Introduction

Preparing for the end of the semester and beyond

Preparing for the end of the semester and beyond

The semester is almost over. If you’ve had a tough and difficult semester, you should take a moment to congratulate yourself for getting this far. School isn’t easy.

But, unless you are ready to graduate this semester and have already completed all your coursework, there is still more to do. I’ve decided to recap a few things that might be relevant.

1. Check (or double-check) your exam schedule.

I am sure almost everyone has done this by now. Still, it doesn’t hurt to check again. If you deferred your exam, you can find the new date and time here. If you have registered to write your exam with accommodations, you will receive an email the day before your exam is scheduled informing you when and where to report for your exam. If you have both deferred your exam and are writing it with accommodations, consult with Accessibility Services.

If you have not deferred your exam or have not registered to write your exam with accommodations but you would like to, the deadline for applying for these considerations has long passed. But, if you have a good reason for having missed the deadline or you have a truly pressing need for a deferral or accommodation, you can petition for late consideration, so you should go speak with your registrar right away.

2. Finish (or get an extension for) any outstanding work.

If you were unable to finish your any coursework or you simply enjoy the whooshing sound deadlines make as they go by, then this is the time to go speak with your prof about what you can do to make up that course work. Assignments may be accepted late or be re-weighted for you at your prof’s discretion. If you are registered with accessibility services, you can contact your disability counsellor, who can communicate with your prof regarding why you might need extensions or re-weighting. Otherwise, you should go speak to your registrar, who certainly would know more than I do about what you can do in the case that you need an extension or re-weighting.

Some profs will outline their policy for extensions on the syllabus for the course. If you are lucky enough to be explained the policy, you should try to follow it if you can.

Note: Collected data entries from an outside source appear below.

(** *** Paths of the matcher *)

Lemma mt_cat {R} r l s pos c (k : string → nat → caps → option R) :
  l ≠ [] → mt (cat (r :: l)) s pos c k = mt r s pos c (λ s pos c, mt (cat l) s pos c k).
Proof. by destruct l. Qed.

Lemma stops_tail p d s : p "}"%char = false → p ":"%char = false → stops p (tail d +:+ s).
Proof. intros H1 H2. by destruct d. Qed.

Lemma mt_no_spaces {R} s pos c (k : string → nat → caps → option R) x :
  stops re_space s → k s pos c = Some x → mt spaces s pos c k = Some x.
Proof. intros Hs Hk. apply (mt_star re_space "" s); [done|done|]. cbn. by rewrite Nat.add_0_r. Qed.

(** The group of the default, if there is one, in front of [c]. *)
Definition tail_caps (g : nat) (d : option string) (pos : nat) (c : caps) : caps :=
  match d with None => c | Some d => (g, (pos + 2, pos + 2 + String.length d)) :: c end.

Lemma mt_tail {R} g d s pos c (k : string → nat → caps → option R) x :
  dflt_ok d → k s (pos + String.length (tail d)) (tail_caps g d pos c) = Some x →
  mt (cat [default_re g; spaces; lit "}}"]) (tail d +:+ s) pos c k = Some x.
Proof.
  intros Hd Hk. rewrite mt_cat by done. unfold default_re, opt. destruct d as [d|]; cbn [tail tail_caps] in *.
  - cbn [mt]. assert (E : mt (RCat (lit ":-") (RGrp g (star (RChr (not_chr "}"))))) ((":-" +:+ d +:+ "}}") +:+ s) pos c
      (λ s pos c, mt (cat [spaces; lit "}}"]) s pos c k) = Some x).
    { cbn [mt]. rewrite !app_assoc_str, (mt_lit ":-"). apply mt_star.
      - eapply str_all_impl; [|exact Hd]. intros a Ha. by apply andb_true_iff in Ha as [_ ?].
      - done.
      - rewrite mt_cat by done. apply mt_no_spaces; [done|]. cbn [cat]. rewrite (mt_lit "}}"). rewrite <- Hk.
        rewrite !length_app_str. cbn [String.length]. f_equal. lia. }
    cbn [mt] in E. by rewrite E.
  - assert (E : mt (RCat (lit ":-") (RGrp g (star (RChr (not_chr "}"))))) ("}}" +:+ s) pos c
      (λ s pos c, mt (cat [spaces; lit "}}"]) s pos c k) = None) by reflexivity.
    cbn [mt] in *. rewrite E. rewrite mt_cat by done. apply mt_no_spaces; [done|]. cbn [cat]. rewrite (mt_lit "}}"). exact Hk.
Qed.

3. Plan out your studying.

Ideally, studying is a semester-long process of deep understanding and thorough competence of the material you are learning. In practice, studying is much more mundane. Depending on how well you have prepared beforehand, the study period between the end of classes and your exams will range anywhere from a desperate last-ditch attempt to stuff relevant facts in your brain, in the place where phone numbers used to be, to a final refresher on key concepts. Either way, you should look at your schedule and try to divide up your time in a way that will allow you to study well over the next couple of weeks. Here’s a helpful tool to create a five-day study plan.

4. Take a break.

I don’t even want to justify this: Too much school can burn you out. Use the time you have to reconnect with friends and loved ones.

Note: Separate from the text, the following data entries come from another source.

Lemma init_stop_ok names u :
  init_stop names = Ok u → ∀ name, name ∈ names → ∃ sig, ParseSignal name = Ok sig ∧ sig ≠ SIGKILL ∧ sig ≠ SIGSTOP.
Proof.
  intros H. refine (foldM_ok_all _ (λ name, ∃ sig, ParseSignal name = Ok sig ∧ sig ≠ SIGKILL ∧ sig ≠ SIGSTOP) tt names u _ H).
  intros ? a ?. destruct (ParseSignal a) as [sig|]; [|done]. repeat (case_bool_decide; cbn [orb]; try done). eauto.
Qed.

Lemma fold_signals names : ∀ (out : gset Z) sig,
  sig ∈ foldl (λ out name, match ParseSignal name with Ok s => {[ s ]} ∪ out | Err _ => out end) out names ↔
  sig ∈ out ∨ ∃ name, name ∈ names ∧ ParseSignal name = Ok sig.
Proof.
  induction names as [|name names IH]; intros out sig; cbn [foldl].
  { split; [auto|]. intros [H|(? & H & _)]; [done|]. by apply elem_of_nil in H. }
  rewrite IH. setoid_rewrite elem_of_cons. destruct (ParseSignal name) as [s|] eqn:E.
  - rewrite elem_of_union, elem_of_singleton. split.
    + intros [[->|H]|(n & Hn & Hs)]; eauto.
    + intros [H|(n & [->|Hn] & Hs)]; [auto| |eauto]. rewrite E in Hs. injection Hs as ->. auto.
  - split.
    + intros [H|(n & Hn & Hs)]; eauto.
    + intros [H|(n & [->|Hn] & Hs)]; [auto|congruence|eauto].
Qed.

Lemma shutdown_signals_ok names u :
  init_stop names = Ok u →
  ShutdownSignals names ≠ ∅ ∧ SIGKILL ∉ ShutdownSignals names ∧ SIGSTOP ∉ ShutdownSignals names.
Proof.
  intros H. pose proof (init_stop_ok _ _ H) as Hok. destruct names as [|name names].
  { cbn [ShutdownSignals]. split; [|split].
    - intros He. assert (Hs : SIGTERM ∈ ({[SIGTERM; SIGINT]} : gset Z)) by set_solver. rewrite He in Hs. set_solver.
    - rewrite elem_of_union, !elem_of_singleton. by intros [?|?].
    - rewrite elem_of_union, !elem_of_singleton. by intros [?|?]. }
  unfold ShutdownSignals. split; [|split].
  - destruct (Hok name) as (sig & Hs & _); [left|]. intros He.
    assert (Hin : sig ∈ (∅ : gset Z)); [|by apply elem_of_empty in Hin].
    rewrite <- He, fold_signals. right. exists name. split; [left|done].
  - rewrite fold_signals. intros [[]%elem_of_empty|(n & Hn & Hs)]. destruct (Hok n Hn) as (s & Hs' & ? & ?). congruence.
  - rewrite fold_signals. intros [[]%elem_of_empty|(n & Hn & Hs)]. destruct (Hok n Hn) as (s & Hs' & ? & ?). congruence.
Qed.

(** The drop conditions of the items, in order. *)
Definition unmet (env : gmap string string) (items : list Node) (procs : list Process) : list Exclusion :=
  omap (λ ip, mkExclusion (procName ip.2) <$> conditionEnvUnmet ip.1 env) (zip items procs).

Section build.
Context (open_file : string → bool → Templates.open_result) (ws : nat → walk) (env : gmap string string).

(** The process an item stands for. *)
Definition read_as (g : Config) (item : Node) (p : Process) : Prop :=
  ∃ i p0 b, parseProcess open_file (ws i) env item = Ok (p0, b) ∧ p = inherit g p0.

Lemma load_processes_spec g items l :
  load_processes open_file ws env g items = Ok l →
  Forall2 (read_as g) items (l_procs l) ∧ l_excluded l = unmet env items (l_procs l).
Proof.
  unfold load_processes.
  refine (foldM_ind _ (λ its acc, Forall2 (read_as g) its (l_procs acc) ∧ l_excluded acc = unmet env its (l_procs acc)) _ _ _ _ _).
  { split; [constructor|done]. }
  intros its item acc acc' _ [HF HX]. unfold load_one.
  destruct (parseProcess _ _ _ item) as [[p b]|] eqn:E; [|done]. intros [= <-]. cbn [l_procs l_excluded]. split.
  - apply Forall2_app; [done|]. constructor; [|constructor]. by exists (length (l_procs acc)), p, b.
  - unfold unmet. rewrite zip_with_app by (eapply Forall2_length, HF). rewrite omap_app. fold (unmet env its (l_procs acc)).
    rewrite <- HX. cbn. change (procName (inherit g p)) with (procName p).
    destruct (conditionEnvUnmet item env); cbn; [done|by rewrite app_nil_r].
Qed.

Record built (root : Node) (cfg : Config) (g : Config) (l : loaded) (checks : gmap string Check.Config) : Prop := {
  b_globals : parse_globals root = Ok g;
  b_load : load_processes open_file ws env g (node_Items (Get root "processes")) = Ok l;
  b_checks : load_checks (node_Entries (Get root "checks")) = Ok checks;
  b_some : l_procs l ≠ [];
  b_valid : validate_all ws 0 (ShutdownSignals (InitStopSignal g)) (scheduled_set (l_procs l)) (l_procs l) = Ok tt;
  b_finish : cfg = finish g l checks (load_targets (node_Entries (Get root "log-targets")));
}.

Lemma build_inv root cfg warned :
  build open_file ws env root = Ok (cfg, warned) → ∃ g l checks, built root cfg g l checks.
Proof.
  unfold build. intros H.
  destruct (parse_globals root) as [g|] eqn:E1; [|done]. cbn [mbind result_bind] in H.
  destruct (load_processes open_file ws env g _) as [l|] eqn:E2; [|done]. cbn [mbind result_bind] in H.
  destruct (load_checks _) as [checks|] eqn:E3; [|done]. cbn [mbind result_bind] in H.
  destruct (guard_ok _ _) as [u|] eqn:E4; [|done]. cbn [mbind result_bind] in H.
  destruct (validate_all _ _ _ _ _) as [[]|] eqn:E5; [|done]. cbn [mbind result_bind] in H. injection H as <- <-.
  exists g, l, checks. constructor; auto. apply guard_true in E4. intros Hn. by rewrite Hn in E4.
Qed.

Lemma validate_all_wf S T procs : (∀ i, fair_walk (ws i)) → ∀ i,
  validate_all ws i S T procs = Ok tt → Forall (validated_wf S T) procs.
Proof.
  intros Hws. induction procs as [|p procs IH]; intros i; cbn [validate_all]; [constructor|].
  destruct (validate_process _ _ _ _) as [u|] eqn:E; [|done]. cbn [mbind result_bind]. intros H.
  constructor; [by eapply validate_process_wf|eauto].
Qed.

Lemma read_as_wf g item p : (∀ i, fair_walk (ws i)) → read_as g item p → parsed_wf p ∧
  flag_set (PassEnv g) (pPassEnv p) ∧ flag_set (LogCapture g) (pLogCapture p) ∧ flag_set (ExportSocket g) (pExportSocket p).
Proof.
  intros Hws (i & p0 & b & Hp & ->). apply parseProcess_wf in Hp; [|done]. split.
  - destruct Hp. by constructor.
  - unfold flag_set. cbn. split_and!; intros Hs; by destruct (_ p0).
Qed.

End build.

Lemma elem_of_strip X deps d : d ∈ strip X deps ↔ d ∉ X ∧ d ∈ deps.
Proof. unfold strip. by rewrite list_elem_of_filter. Qed.

(** Dropping references keeps what was validated. *)
Lemma set_deps_wf S T T' X p :
  T' ⊆ T → parsed_wf p → validated_wf S T p →
  let p' := set_deps (strip X (pAfter p)) (strip X (pBefore p)) (strip X (pRequires p)) p in
  parsed_wf p' ∧ validated_wf S T' p'.
Proof.
  intros HT Hp Hv p'. split; [destruct Hp; by constructor|]. destruct Hv. constructor; try done.
  - intros Hs. destruct (vw_scheduled0 Hs) as (? & ? & ? & ? & ? & Ha & Hb & Hr & ?). unfold p'. cbn.
    rewrite Ha, Hb, Hr. done.
  - intros d. cbn. rewrite !elem_of_app, !elem_of_strip. intros Hd HdT. apply (vw_order0 d); [|by apply HT].
    rewrite !elem_of_app. tauto.
Qed.
Lemma filter_all {A} (P : A → Prop) `{∀ x, Decision (P x)} (l : list A) : (∀ x, P x) → filter P l = l.
Proof. intros HP. induction l as [|a l IH]; [done|]. by rewrite filter_cons, decide_True, IH. Qed.

Lemma strip_none deps : strip ∅ deps = deps.
Proof. unfold strip. apply filter_all. intros d. apply not_elem_of_empty. Qed.

Lemma exclude_none procs : excludeProcesses procs ∅ = procs.
Proof.
  unfold excludeProcesses. rewrite (filter_all _ procs) by (intros; apply not_elem_of_empty).
  transitivity (id <$> procs); [|by apply list_fmap_id]. apply list_fmap_ext. intros _ p _.
  rewrite !strip_none. by destruct p.
Qed.

(** Excluding nothing is the same code path. *)
Lemma finish_procs g l checks targets :
  Processes (finish g l checks targets) = excludeProcesses (l_procs l) (list_to_set (xName <$> l_excluded l)).
Proof.
  unfold finish. case_bool_decide as Hx.
  - apply length_zero_iff_nil in Hx. by rewrite Hx, exclude_none.
  - by destruct (excludeOrphanedChecks _ _ _).
Qed.

Lemma finish_fields g l checks targets : let c := finish g l checks targets in
  Excluded c = l_excluded l ∧ ShutdownOrder c = ShutdownOrder g ∧ InitStopSignal c = InitStopSignal g ∧
  SocketMode c = SocketMode g ∧ PassEnv c = PassEnv g ∧ LogCapture c = LogCapture g ∧ ExportSocket c = ExportSocket g.
Proof. unfold finish. by destruct (if bool_decide (length (l_excluded l) = 0) then _ else _). Qed.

5. Prepare for next semester.

Classes start again on the 5th of January, and they don’t relent until Reading Week in February. Go over your Winter Timetable again. Make sure you want to be in the classes you are in. If you find yourself still on a long waitlist, now may be the time to consider what course you will take instead. Research the texts you will need for your courses. If they are available at a U of T library, go check them out and see what they are like. You may also be able to find them at a great price through a third-party.¬†Knowing is half the battle, so don’t wait until January the 5th to stumble through the first few days of classes.

That’s all I have to say on that. Hopefully your next semester goes as well or better than ever before!